Records for processing ▸
▼▼▼

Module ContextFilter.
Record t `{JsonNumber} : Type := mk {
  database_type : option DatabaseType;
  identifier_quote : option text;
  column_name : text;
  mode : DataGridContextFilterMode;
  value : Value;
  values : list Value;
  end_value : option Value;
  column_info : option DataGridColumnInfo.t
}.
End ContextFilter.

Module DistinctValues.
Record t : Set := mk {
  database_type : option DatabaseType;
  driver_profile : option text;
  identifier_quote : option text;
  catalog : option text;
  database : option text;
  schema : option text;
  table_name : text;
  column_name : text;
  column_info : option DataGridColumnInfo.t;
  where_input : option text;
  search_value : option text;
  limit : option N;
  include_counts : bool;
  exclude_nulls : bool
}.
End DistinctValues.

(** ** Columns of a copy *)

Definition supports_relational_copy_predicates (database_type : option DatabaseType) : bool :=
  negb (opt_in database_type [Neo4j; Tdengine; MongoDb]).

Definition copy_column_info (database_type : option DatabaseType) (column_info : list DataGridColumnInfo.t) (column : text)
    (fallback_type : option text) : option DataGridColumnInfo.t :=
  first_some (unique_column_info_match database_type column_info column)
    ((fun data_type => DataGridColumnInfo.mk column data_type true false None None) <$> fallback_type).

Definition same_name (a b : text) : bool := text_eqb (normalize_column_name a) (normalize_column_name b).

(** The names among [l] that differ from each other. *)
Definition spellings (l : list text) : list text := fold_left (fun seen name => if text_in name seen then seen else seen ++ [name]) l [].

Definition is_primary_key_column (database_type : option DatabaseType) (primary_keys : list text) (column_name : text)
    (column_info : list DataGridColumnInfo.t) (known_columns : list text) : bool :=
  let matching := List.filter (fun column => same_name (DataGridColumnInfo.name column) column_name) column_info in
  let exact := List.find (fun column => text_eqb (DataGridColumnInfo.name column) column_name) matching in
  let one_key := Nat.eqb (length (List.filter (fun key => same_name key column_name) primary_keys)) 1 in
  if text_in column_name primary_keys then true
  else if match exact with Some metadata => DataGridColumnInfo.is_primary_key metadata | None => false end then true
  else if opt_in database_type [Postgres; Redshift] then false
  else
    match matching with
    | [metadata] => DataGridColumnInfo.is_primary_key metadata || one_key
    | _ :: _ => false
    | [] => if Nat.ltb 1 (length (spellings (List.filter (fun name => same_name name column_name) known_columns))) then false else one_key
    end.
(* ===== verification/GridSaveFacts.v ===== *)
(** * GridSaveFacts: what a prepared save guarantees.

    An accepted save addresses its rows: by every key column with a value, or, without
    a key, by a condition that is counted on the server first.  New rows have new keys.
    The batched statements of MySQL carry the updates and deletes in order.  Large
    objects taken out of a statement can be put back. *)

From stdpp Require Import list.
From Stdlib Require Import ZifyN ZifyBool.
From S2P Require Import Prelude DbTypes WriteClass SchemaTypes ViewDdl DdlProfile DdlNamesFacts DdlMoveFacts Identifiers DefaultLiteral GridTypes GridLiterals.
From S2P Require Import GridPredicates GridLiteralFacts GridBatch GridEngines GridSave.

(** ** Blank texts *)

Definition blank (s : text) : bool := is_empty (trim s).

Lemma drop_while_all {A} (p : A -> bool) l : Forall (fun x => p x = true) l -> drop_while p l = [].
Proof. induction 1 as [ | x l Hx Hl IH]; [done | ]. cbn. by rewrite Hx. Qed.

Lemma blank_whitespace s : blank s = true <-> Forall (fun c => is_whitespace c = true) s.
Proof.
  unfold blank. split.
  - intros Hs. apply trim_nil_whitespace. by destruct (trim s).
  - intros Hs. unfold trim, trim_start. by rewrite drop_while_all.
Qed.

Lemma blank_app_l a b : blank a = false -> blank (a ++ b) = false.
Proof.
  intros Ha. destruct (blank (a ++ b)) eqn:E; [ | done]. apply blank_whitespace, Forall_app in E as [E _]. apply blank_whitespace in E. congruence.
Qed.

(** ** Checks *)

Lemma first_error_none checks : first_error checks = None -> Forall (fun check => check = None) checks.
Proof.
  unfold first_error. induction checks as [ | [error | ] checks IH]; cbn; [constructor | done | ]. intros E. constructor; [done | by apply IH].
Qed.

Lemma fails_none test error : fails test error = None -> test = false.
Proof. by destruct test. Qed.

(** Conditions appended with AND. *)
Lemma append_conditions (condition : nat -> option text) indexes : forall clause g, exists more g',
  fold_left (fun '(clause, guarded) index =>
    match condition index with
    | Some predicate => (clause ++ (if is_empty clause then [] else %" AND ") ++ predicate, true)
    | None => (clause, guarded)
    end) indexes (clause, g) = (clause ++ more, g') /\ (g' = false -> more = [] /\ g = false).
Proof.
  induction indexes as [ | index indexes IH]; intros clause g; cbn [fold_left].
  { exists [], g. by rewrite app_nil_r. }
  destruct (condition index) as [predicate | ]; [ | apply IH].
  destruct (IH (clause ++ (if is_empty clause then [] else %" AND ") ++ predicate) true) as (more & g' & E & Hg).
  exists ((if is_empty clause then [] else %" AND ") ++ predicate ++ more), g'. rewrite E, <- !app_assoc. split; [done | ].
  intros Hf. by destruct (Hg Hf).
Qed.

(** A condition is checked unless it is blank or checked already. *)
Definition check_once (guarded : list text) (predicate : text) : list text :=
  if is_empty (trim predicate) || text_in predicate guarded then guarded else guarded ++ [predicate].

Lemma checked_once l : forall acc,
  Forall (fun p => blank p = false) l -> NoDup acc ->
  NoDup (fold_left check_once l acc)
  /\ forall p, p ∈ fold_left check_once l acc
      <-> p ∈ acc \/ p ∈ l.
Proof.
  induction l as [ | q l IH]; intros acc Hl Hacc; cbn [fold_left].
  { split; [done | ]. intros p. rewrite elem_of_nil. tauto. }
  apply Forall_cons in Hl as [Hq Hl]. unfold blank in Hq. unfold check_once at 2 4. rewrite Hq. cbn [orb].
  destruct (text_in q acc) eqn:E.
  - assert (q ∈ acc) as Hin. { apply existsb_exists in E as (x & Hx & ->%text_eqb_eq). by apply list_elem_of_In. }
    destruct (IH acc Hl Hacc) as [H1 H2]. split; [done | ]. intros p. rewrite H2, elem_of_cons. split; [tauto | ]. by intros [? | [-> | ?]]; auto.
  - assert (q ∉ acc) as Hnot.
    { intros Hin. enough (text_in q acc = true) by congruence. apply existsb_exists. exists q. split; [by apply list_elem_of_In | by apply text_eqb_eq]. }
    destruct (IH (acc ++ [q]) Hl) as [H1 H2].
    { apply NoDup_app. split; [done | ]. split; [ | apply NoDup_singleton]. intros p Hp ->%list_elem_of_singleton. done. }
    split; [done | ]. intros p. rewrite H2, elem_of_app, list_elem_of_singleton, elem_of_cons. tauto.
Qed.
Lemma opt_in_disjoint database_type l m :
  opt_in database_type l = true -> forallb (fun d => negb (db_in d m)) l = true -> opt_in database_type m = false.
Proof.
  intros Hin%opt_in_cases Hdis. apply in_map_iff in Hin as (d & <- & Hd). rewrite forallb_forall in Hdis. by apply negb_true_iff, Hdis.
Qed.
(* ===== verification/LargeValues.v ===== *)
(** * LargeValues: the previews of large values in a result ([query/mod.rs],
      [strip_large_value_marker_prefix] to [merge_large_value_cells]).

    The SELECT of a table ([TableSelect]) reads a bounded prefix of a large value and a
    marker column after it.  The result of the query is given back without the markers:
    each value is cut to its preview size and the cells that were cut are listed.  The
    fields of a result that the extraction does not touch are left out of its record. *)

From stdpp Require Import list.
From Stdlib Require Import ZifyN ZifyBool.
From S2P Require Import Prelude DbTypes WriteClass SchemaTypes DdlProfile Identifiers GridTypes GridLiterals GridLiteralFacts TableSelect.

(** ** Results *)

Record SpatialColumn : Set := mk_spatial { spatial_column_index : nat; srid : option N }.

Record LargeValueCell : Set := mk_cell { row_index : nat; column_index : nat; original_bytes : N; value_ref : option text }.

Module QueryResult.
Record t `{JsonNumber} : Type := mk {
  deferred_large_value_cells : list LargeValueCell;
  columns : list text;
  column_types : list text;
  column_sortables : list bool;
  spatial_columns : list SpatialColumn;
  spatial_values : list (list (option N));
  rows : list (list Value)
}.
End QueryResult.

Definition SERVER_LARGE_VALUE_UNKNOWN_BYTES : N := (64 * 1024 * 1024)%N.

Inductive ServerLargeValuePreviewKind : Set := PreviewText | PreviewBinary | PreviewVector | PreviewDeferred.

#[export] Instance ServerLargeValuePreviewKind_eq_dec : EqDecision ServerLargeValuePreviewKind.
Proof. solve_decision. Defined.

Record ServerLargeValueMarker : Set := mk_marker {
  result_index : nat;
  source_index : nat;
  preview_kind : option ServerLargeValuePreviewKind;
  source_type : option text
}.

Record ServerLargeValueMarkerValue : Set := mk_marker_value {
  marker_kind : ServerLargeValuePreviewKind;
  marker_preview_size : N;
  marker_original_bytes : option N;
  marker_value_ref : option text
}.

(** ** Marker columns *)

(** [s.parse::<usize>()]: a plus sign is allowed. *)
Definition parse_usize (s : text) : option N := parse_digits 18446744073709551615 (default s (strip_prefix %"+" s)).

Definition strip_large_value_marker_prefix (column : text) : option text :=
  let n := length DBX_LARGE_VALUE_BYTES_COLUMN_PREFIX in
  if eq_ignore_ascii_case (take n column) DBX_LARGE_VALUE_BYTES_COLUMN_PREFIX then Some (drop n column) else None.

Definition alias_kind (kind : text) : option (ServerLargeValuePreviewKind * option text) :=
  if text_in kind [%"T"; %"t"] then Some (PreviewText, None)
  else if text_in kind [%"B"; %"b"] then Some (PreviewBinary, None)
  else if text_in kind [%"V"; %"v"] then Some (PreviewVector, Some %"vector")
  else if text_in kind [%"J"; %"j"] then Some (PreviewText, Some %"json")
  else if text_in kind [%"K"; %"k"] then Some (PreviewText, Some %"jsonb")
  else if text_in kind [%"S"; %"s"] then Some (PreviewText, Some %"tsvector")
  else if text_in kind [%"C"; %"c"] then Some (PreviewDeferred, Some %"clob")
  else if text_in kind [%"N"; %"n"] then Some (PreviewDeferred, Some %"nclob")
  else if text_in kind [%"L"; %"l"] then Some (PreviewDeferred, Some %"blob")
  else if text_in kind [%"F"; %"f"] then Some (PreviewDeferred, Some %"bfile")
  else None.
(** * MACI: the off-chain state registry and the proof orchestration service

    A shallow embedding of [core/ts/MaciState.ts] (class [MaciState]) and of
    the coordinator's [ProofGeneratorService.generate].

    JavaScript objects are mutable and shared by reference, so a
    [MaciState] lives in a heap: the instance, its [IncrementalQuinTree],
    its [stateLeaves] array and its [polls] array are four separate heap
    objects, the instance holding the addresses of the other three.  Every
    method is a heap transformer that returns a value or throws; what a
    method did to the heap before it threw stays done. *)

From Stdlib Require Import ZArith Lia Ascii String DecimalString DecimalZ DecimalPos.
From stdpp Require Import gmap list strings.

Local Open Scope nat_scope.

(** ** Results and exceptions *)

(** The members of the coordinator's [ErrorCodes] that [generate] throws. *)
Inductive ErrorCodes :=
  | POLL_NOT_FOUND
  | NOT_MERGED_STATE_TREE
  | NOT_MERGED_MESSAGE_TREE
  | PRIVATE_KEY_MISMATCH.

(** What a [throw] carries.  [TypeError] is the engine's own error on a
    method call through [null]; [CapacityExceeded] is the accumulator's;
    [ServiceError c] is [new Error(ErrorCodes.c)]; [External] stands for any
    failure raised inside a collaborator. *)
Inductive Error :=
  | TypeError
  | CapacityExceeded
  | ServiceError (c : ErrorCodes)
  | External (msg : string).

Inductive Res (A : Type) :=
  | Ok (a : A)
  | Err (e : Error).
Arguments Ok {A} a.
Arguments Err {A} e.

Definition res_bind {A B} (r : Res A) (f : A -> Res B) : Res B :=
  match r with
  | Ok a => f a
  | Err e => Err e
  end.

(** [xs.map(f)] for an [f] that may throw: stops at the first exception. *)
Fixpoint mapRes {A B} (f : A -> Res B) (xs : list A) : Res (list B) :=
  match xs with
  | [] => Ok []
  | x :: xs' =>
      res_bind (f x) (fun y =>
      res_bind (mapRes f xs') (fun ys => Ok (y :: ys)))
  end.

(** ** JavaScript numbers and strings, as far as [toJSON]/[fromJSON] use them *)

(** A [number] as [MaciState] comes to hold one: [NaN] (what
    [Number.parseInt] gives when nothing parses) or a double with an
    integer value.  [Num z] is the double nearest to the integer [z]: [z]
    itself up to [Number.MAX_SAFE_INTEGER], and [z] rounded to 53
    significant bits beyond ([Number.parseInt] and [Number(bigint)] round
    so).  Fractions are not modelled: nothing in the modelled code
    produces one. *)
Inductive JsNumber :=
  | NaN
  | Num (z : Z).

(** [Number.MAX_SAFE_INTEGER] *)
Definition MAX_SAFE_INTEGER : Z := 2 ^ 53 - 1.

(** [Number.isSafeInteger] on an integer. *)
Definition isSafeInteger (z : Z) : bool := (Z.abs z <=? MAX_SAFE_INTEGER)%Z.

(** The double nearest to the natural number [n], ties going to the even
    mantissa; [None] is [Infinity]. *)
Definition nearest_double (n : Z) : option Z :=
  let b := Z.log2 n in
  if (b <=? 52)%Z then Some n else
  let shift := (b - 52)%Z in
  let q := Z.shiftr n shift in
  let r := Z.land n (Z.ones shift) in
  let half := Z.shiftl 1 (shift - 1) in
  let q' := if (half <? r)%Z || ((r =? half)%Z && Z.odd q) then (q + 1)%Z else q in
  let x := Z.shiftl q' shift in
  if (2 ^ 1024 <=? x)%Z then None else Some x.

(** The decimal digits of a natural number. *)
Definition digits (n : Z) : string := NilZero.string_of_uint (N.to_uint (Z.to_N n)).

▲▲▲

Where the string "None" occurs in the data, return the whole line.

    ((fun data_type => DataGridColumnInfo.mk column data_type true false None None) <$> fallback_type).
  else if match exact with Some metadata => DataGridColumnInfo.is_primary_key metadata | None => false end then true
Lemma first_error_none checks : first_error checks = None -> Forall (fun check => check = None) checks.
Lemma fails_none test error : fails test error = None -> test = false.
    | None => (clause, guarded)
  if eq_ignore_ascii_case (take n column) DBX_LARGE_VALUE_BYTES_COLUMN_PREFIX then Some (drop n column) else None.
  if text_in kind [%"T"; %"t"] then Some (PreviewText, None)
  else if text_in kind [%"B"; %"b"] then Some (PreviewBinary, None)
  else None.
    mantissa; [None] is [Infinity]. *)
  if (2 ^ 1024 <=? x)%Z then None else Some x.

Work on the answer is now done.